Definition CIRCLEQ : Queue := {|
  q_words := [First; Second]; q_head := [First; Second];
  q_rep := circleq_rep;
  q_init := CIRCLEQ_INIT;
  q_insert_head := CIRCLEQ_INSERT_HEAD;
  q_insert_tail := Some CIRCLEQ_INSERT_TAIL;
  q_insert_after := CIRCLEQ_INSERT_AFTER;
  q_insert_before := Some CIRCLEQ_INSERT_BEFORE;
  q_remove := CIRCLEQ_REMOVE;
  q_empty := CIRCLEQ_EMPTY;
  q_foreach := CIRCLEQ_FOREACH |}.

Lemma circleq_init_ok m h :
  has_words [First; Second] m h →
  wp (CIRCLEQ_INIT h) m (λ _ m', circleq_rep m' h [] ∧ changed [h] m m').
Proof.
  intros Hw. q_words Hw. unfold CIRCLEQ_INIT. q_keep (NoDup_singleton h). repeat q_step. q_done.
Qed.

Lemma circleq_insert_head_ok m h l e :
  circleq_rep m h l → e ∉ h :: l → has_words [First; Second] m e →
  wp (CIRCLEQ_INSERT_HEAD h e) m (λ _ m',
    circleq_rep m' h (e :: l) ∧ changed (e :: h :: l) m m').
Proof.
  intros (Hnd & Hn & Hp & Ht) He Hw. q_keep (nodup_insert h [] l e Hnd He). q_words Hw.
  unfold CIRCLEQ_INSERT_HEAD. destruct l as [|b l]; [|pose proof (last_obj_rest h b l Hnd)];
    q_distinct; q_unpack; repeat q_step; q_done.
Qed.

Lemma circleq_insert_tail_ok m h l e :
  circleq_rep m h l → e ∉ h :: l → has_words [First; Second] m e →
  wp (CIRCLEQ_INSERT_TAIL h e) m (λ _ m',
    circleq_rep m' h (l ++ [e]) ∧ changed (e :: h :: l) m m').
Proof.
  intros (Hnd & Hn & Hp & Ht) He Hw. q_keep (nodup_tail h l e Hnd He). q_words Hw.
  unfold CIRCLEQ_INSERT_TAIL. destruct l as [|b l].
  - q_distinct. q_unpack. repeat q_step. q_done.
  - pose proof (last_obj_tail b l e (proj2 (proj1 (not_elem_of_cons _ _ _) He))).
    pose proof (last_obj_rest h b l Hnd). rewrite nexts_cons, holds_cons in Hn.
    destruct Hn as [? Hn]. pose proof (holds_last _ _ _ _ Hn). cbn [prevs last_obj] in *.
    rewrite holds_cons in Hp. q_distinct. repeat q_step. q_done.
Qed.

• • •

[TASK BRIEF] Search the records for the string "Lemma" and return every line in which it occurs.

[EXERCISE OUTPUT]
Lemma circleq_init_ok m h :
Lemma circleq_insert_head_ok m h l e :
Lemma circleq_insert_tail_ok m h l e :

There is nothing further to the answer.